Right, by this time the 8 baboons had effectively started to decompose and the first we knew about it was when we all got a serious case of stomach flu. My dad suggested we go and check the water reservoir and, when we did, it was all I could do not to cast up the accounts right there! It was very, very gross and so I left my dad and younger sister to delve deeper into the matter whilst I trotted home to a sweeter smelling environment.

It took a week or more to get proper water tanks in but at least they're there now and they are a definite improvement to baboon-flavored water!

Saturday, March 01, 2008

Spooky Ghosts - A figment of imagination

When we first moved up to the farm, we stayed on one of the other farms whilst we waited for our house to be emptied. It was a lot of fun and we made a few casual friends over there with some of the other kids.

There was a lovely little pond in the back garden which is where we spent a lot of our time, monitoring the tadpoles and other little wrigglies. It kept us occupied for many a long afternoon and time always seemed to stand still for us there.

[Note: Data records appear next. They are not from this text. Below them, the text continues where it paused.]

Lemma rx_evolves_outcome idx lens s s' pk rc :
  recv_outcome idx lens s s' pk rc -> rx_evolves idx s s'.
Proof.
  assert (Hq : quiet s s' -> rx_evolves idx s s').
  { intros (E1&E2&_&E4). split; [done|]. intros i _. left. unfold bufstat. by rewrite E1, E2. }
  intros [ | | | bs b wkc ? ? Hd | bs j ? ? Hj ? Htx Hd | ]; auto.
  - split; [apply Hd|]. intros i Hi. left.
    destruct (dl_others _ _ _ _ _ _ Hd i Hi) as (?&?&_). done.
  - split; [apply Hd|]. intros i Hi. destruct (decide (i = j)) as [->|Hij].
    + right. split; [done | apply Hd].
    + left. destruct (dl_others _ _ _ _ _ _ Hd i Hij) as (?&?&_). done.
Qed.

Lemma rx_evolves_stat idx v s :
  stack_wf s -> buf_index idx -> rx_evolves idx s (stat_put idx v s).
Proof.
  intros Hs Hi. split; [by destruct s|]. intros i Hne. left.
  rewrite bufstat_put by done. rewrite decide_False by done. by destruct s.
Qed.

Record port_evolves (idx : Z) (p p' : ecx_portt) : Prop := PortEvolves {
  pe_lens : txbuflength p' = txbuflength p;
  pe_len2 : txbuflength2 p' = txbuflength2 p;
  pe_lastidx : lastidx p' = lastidx p;
  pe_redstate : redstate p' = redstate p;
  pe_txbuf : forall i, i <> idx -> zget (txbuf p') i = zget (txbuf p) i;
  pe_stack : forall n s, stack_of n p = Some s ->
    exists s', stack_of n p' = Some s' /\ rx_evolves idx s s';
}.

Lemma port_evolves_refl idx p : port_evolves idx p p.
Proof. split; try done. intros n s Hs. exists s. split; [done | apply rx_evolves_refl]. Qed.

Lemma port_evolves_trans idx p1 p2 p3 :
  port_evolves idx p1 p2 -> port_evolves idx p2 p3 -> port_evolves idx p1 p3.
Proof.
  intros [] []. split; try congruence.
  - intros i Hi. rewrite pe_txbuf1, pe_txbuf0 by done. done.
  - intros n s Hs. destruct (pe_stack0 n s Hs) as (s2 & Hs2 & He2).
    destruct (pe_stack1 n s2 Hs2) as (s3 & Hs3 & He3). exists s3.
    split; [done | by eapply rx_evolves_trans].
Qed.

(** A change of one stack. *)
Lemma port_evolves_frame idx n p p' s s' :
  port_frame n p p' -> stack_of n p = Some s -> stack_of n p' = Some s' ->
  rx_evolves idx s s' -> port_evolves idx p p'.
Proof.
  intros Hf Hs Hs' He. pose proof (pf_other n p p' Hf) as Hother. destruct Hf. split; try done.
  - intros i _. congruence.
  - intros m t Ht. destruct (decide ((m =? 0) = (n =? 0))) as [Hmn|Hmn].
    + unfold stack_of in *. rewrite Hmn in *. exists s'. split; [done|]. congruence.
    + exists t. rewrite Hother by done. split; [done | apply rx_evolves_refl].
Qed.

Lemma port_evolves_set idx n p s s' :
  stack_of n p = Some s -> rx_evolves idx s s' -> port_evolves idx p (set_stack n s' p).
Proof.
  intros Hs He. eapply port_evolves_frame; [apply port_frame_set | exact Hs | | exact He].
  apply stack_of_set_same.
Qed.

(** ** Results *)

Definition rc_range (rc : Z) : Prop := rc = EC_OTHERFRAME \/ EC_NOFRAME <= rc < 65536.

Lemma outcome_range idx lens s s' pk rc : recv_outcome idx lens s s' pk rc -> rc_range rc.
Proof. unfold rc_range. destruct 1; ec_unfold; lia. Qed.

(** The frame of index [idx] has been built. *)
Definition built (idx : Z) (p : ecx_portt) : Prop :=
  exists len, zget (txbuflength p) idx = Some len /\ frame_length len.

Lemma built_lens idx p p' : txbuflength p' = txbuflength p -> built idx p -> built idx p'.
Proof. unfold built. by intros ->. Qed.

Section Wait.
Context {E : Type} `{OS E} `{LoopFuel} `{!NetLaws E} `{!ClockLaws E} (F : fault -> Prop).
Implicit Types w : world E.

(** The state while frame [idx] is awaited, from port [p0] and time [t0] on. *)
Definition waiting (idx : Z) (p0 : ecx_portt) (t0 : Z) (w : world E) : Prop :=
  port_wf (port w) /\ port_evolves idx p0 (port w) /\ t0 <= clock_now (kernel w).

Lemma waiting_built idx p0 t0 w : waiting idx p0 t0 w -> built idx p0 -> built idx (port w).
Proof. intros (_ & He & _). apply built_lens, He. Qed.

Lemma waiting_stack idx p0 t0 w n s0 :
  waiting idx p0 t0 w -> stack_of n p0 = Some s0 -> exists s, stack_of n (port w) = Some s.
Proof. intros (_ & He & _) Hs. destruct (pe_stack _ _ _ He _ _ Hs) as (s & Hs' & _). by exists s. Qed.

Lemma wp_inframe_waiting idx n p0 t0 s0 Q w :
  waiting idx p0 t0 w -> stack_of n p0 = Some s0 -> buf_index idx -> built idx p0 ->
  (forall rc w', rc_range rc -> waiting idx p0 t0 w' ->
     clock_now (kernel w) <= clock_now (kernel w') -> Q rc w') ->
  wp F (ecx_inframe idx n) Q w.
Proof.
  intros Hw Hs0 Hi Hb HQ. destruct (waiting_stack _ _ _ _ _ _ Hw Hs0) as [s Hs].
  pose proof (waiting_built _ _ _ _ Hw Hb) as Hb'. destruct Hw as (Hp & He & Ht).
  pose proof (stack_of_wf _ _ _ Hp Hs) as Hwf. pose proof (stack_of_cover _ _ _ Hp Hs) as Hc.
  eapply wp_inframe; [exact _ | exact Hp | exact Hs | done | done | |].
  - intros _ rc (_ & Hrc & _). apply HQ; [unfold rc_range; ec_unfold; lia | | cbn; lia].
    split_and!; cbn [port kernel]; [ | | done].
    + apply port_wf_set_stack; [done | by apply stat_put_wf |].
      by apply stat_put_cover.
    + eapply port_evolves_trans; [exact He|]. eapply port_evolves_set; [exact Hs|].
      by apply rx_evolves_stat.
  - intros _ rc p' s' Hp' Hf Hs' Ho.
    pose proof (clock_recv (sock s) EC_BUFSIZE (kernel w)) as Hck.
    apply HQ; [by eapply outcome_range | | done].
    split_and!; cbn [port kernel]; [done | | lia].
    eapply port_evolves_trans; [exact He|]. eapply port_evolves_frame; [done..|].
    by eapply rx_evolves_outcome.
Qed.

(** Testing a timer. *)
Lemma wp_expired t Q w :
  ts_normal t ->
  (forall e', clock_now (kernel w) < clock_now e' ->
     Q (ns t <=? clock_now (kernel w)) (World (port w) e')) ->
  wp F (kern (osal_timer_is_expired t)) Q w.
Proof.
  intros Ht HQ. apply wp_kern.
  pose proof (timer_expired_spec t (kernel w) Ht) as Hspec.
  revert Hspec. unfold wp, no_fault. destruct (osal_timer_is_expired t (kernel w)) as [[b e']|f].
  - intros [-> Hlt]. by apply HQ.
  - done.
Qed.

Lemma wp_timer_start usec Q w :
  (forall t e', ns t = clock_now (kernel w) + u32 usec * 1000 -> ts_normal t ->
     clock_now (kernel w) < clock_now e' -> Q t (World (port w) e')) ->
  wp F (kern (osal_timer_start usec)) Q w.
Proof.
  intros HQ. apply wp_kern.
  pose proof (timer_start_spec usec (kernel w)) as Hspec.
  revert Hspec. unfold wp, no_fault. destruct (osal_timer_start usec (kernel w)) as [[t e']|f].
  - intros (Hns & Hn & Hlt). by apply HQ.
  - done.
Qed.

My younger sister and I would make a mad dash through our schoolwork so that we could go outside and play. I’ve never done algebra that quickly before ~chuckle~ I daresay I have never done it more incorrectly either! Being outside was so much more important to me that learning why x+y would equal z. To be frank, since graduating I have never used it again anyway, so I figure it was all a waste of time. Spelling, basic mathematics and home economics…now THAT has been useful to me all the time.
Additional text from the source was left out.